I hear, “Be still and know I am God.” Yet, stillness challenges me. Reflecting on my recent counseling sessions, I wonder—could this struggle be tied to my childhood trauma, my identity, or my self-image?
Growing up, being busy was seen as good. Productivity was the measure of worth. Stillness, on the other hand, was not valued. Am I still measuring myself by those outdated standards?
I can do this. I have done this. I remember the silent retreat I attended for years—a whole day spent with God. My first retreat, I came with a plan, asking, “Okay, God, what’s the agenda?” Silence. I asked again. Silence. A third time. Then, I heard, “Be still and know I am God.” It was not exactly an agenda, but I rolled with it.

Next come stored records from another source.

(** * bottomhalf.c: top and bottom half interrupt handling

    A shallow embedding of [examples/bottomhalf.c]: two buttons switch
    an LED on and off from an interrupt handler, the slow part of the
    handling is pushed to a work item.

    The module talks to three kernel services (the GPIO line provider,
    the interrupt provider and the work queue).  They are modelled by a
    small mock: a [world] that records which lines are held, how they
    are configured, which interrupts are registered, and the sequence of
    service calls made so far.  The C code is a sequence of calls
    threading that hidden state, which is written here in a state
    monad. *)

From stdpp Require Import gmap strings list vector.
From Stdlib Require Import ZArith.

Local Open Scope Z_scope.

(** ** Constants of the kernel headers *)

(** <linux/gpio.h> *)
Definition GPIOF_DIR_OUT : Z := Z.shiftl 0 0.
Definition GPIOF_DIR_IN : Z := Z.shiftl 1 0.
Definition GPIOF_INIT_LOW : Z := Z.shiftl 0 1.
Definition GPIOF_INIT_HIGH : Z := Z.shiftl 1 1.
Definition GPIOF_IN : Z := GPIOF_DIR_IN.
Definition GPIOF_OUT_INIT_LOW : Z := Z.lor GPIOF_DIR_OUT GPIOF_INIT_LOW.

(** <linux/interrupt.h> *)
Definition IRQF_TRIGGER_RISING : Z := 1.
Definition IRQF_TRIGGER_FALLING : Z := 2.

(** <linux/irqreturn.h> *)
Inductive irqreturn_t := IRQ_NONE | IRQ_HANDLED | IRQ_WAKE_THREAD.

(** <uapi/asm-generic/errno-base.h> *)
Definition EBUSY : Z := 16.

(** [struct gpio] of <linux/gpio.h> *)
Record struct_gpio := { gpio : Z; flags : Z; label : string }.

(** ** The mock of the kernel services *)

Inductive gpio_dir := DIR_IN | DIR_OUT.

(** A registered interrupt.  The handler is always [button_isr] and the
    cookie always NULL, so only the flags and the name are kept. *)
Record irqaction := { ia_flags : Z; ia_name : string }.

(** One service call. *)
Inductive event :=
| EvPrintk (fmt : string)
| EvGpioRequest (line : Z)
| EvGpioFree (line : Z)
| EvGpioDirection (line : Z) (d : gpio_dir)
| EvGpioGet (line : Z)
| EvGpioSet (line : Z) (value : Z)
| EvGpioToIrq (line : Z)
| EvRequestIrq (irq : Z) (trigger : Z)
| EvFreeIrq (irq : Z)
| EvScheduleWork
| EvMsleep (msecs : Z).

(** What the hardware answers: the status a request of a free line
    gets, the interrupt number (or negative errno) a line maps to, and
    the status the registration of a free interrupt gets. *)
Record platform := {
  gpio_request_rc : Z → Z;
  gpio_to_irq_rc : Z → Z;
  request_irq_rc : Z → Z;
}.

(** The mutable state: the provider's tables, the module's global
    [button_irqs], and the calls made so far (oldest first). *)
Record world := {
  gpio_requested : gset Z;
  gpio_direction : gmap Z gpio_dir;
  gpio_level : gmap Z bool;
  irq_actions : gmap Z irqaction;
  work_pending : bool;
  button_irqs : vec Z 2;
  trace : list event;
}.

Definition set_gpio_requested (f : gset Z → gset Z) (w : world) : world :=
  {| gpio_requested := f (gpio_requested w); gpio_direction := gpio_direction w;
     gpio_level := gpio_level w; irq_actions := irq_actions w;
     work_pending := work_pending w; button_irqs := button_irqs w;
     trace := trace w |}.

Definition set_gpio_direction (f : gmap Z gpio_dir → gmap Z gpio_dir) (w : world) : world :=
  {| gpio_requested := gpio_requested w; gpio_direction := f (gpio_direction w);
     gpio_level := gpio_level w; irq_actions := irq_actions w;
     work_pending := work_pending w; button_irqs := button_irqs w;
     trace := trace w |}.

Definition set_gpio_level (f : gmap Z bool → gmap Z bool) (w : world) : world :=
  {| gpio_requested := gpio_requested w; gpio_direction := gpio_direction w;
     gpio_level := f (gpio_level w); irq_actions := irq_actions w;
     work_pending := work_pending w; button_irqs := button_irqs w;
     trace := trace w |}.

Definition set_irq_actions (f : gmap Z irqaction → gmap Z irqaction) (w : world) : world :=
  {| gpio_requested := gpio_requested w; gpio_direction := gpio_direction w;
     gpio_level := gpio_level w; irq_actions := f (irq_actions w);
     work_pending := work_pending w; button_irqs := button_irqs w;
     trace := trace w |}.

Definition set_work_pending (b : bool) (w : world) : world :=
  {| gpio_requested := gpio_requested w; gpio_direction := gpio_direction w;
     gpio_level := gpio_level w; irq_actions := irq_actions w;
     work_pending := b; button_irqs := button_irqs w;
     trace := trace w |}.

Definition set_button_irqs (f : vec Z 2 → vec Z 2) (w : world) : world :=
  {| gpio_requested := gpio_requested w; gpio_direction := gpio_direction w;
     gpio_level := gpio_level w; irq_actions := irq_actions w;
     work_pending := work_pending w; button_irqs := f (button_irqs w);
     trace := trace w |}.

Definition set_trace (f : list event → list event) (w : world) : world :=
  {| gpio_requested := gpio_requested w; gpio_direction := gpio_direction w;
     gpio_level := gpio_level w; irq_actions := irq_actions w;
     work_pending := work_pending w; button_irqs := button_irqs w;
     trace := f (trace w) |}.

(** *** The state monad of kernel calls *)

Definition M (A : Type) : Type := world → A * world.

What happened next was unexpected. I pulled a chair under an oak tree, opened my Bible, pointed to a verse, and began to write. It was Nehemiah. I wrote about Nehemiah and leadership. That day, something shifted. (If you want to see what I wrote, look for my blog, “Leadership Lessons from Nehemiah.”)
The next year, a rapid, irregular heartbeat almost kept me from attending the retreat, but I knew I needed it. By then, I had learned not to ask for an agenda. Settling under my oak tree, I randomly opened my Bible—Joel 1:11—just four pages. I had never studied Joel. The verse I landed on said there would be no more wheat or barley.
Months later, medical tests revealed that the cause of my irregular heartbeat was a gluten allergy—wheat and barley.
God speaks when we are still. Rest is not a weakness. It is renewal. It is trust. And it is necessary. Maybe it’s time to embrace stillness, knowing that even in rest, we are fully seen, fully loved, and fully enough.
When was the last time you were still?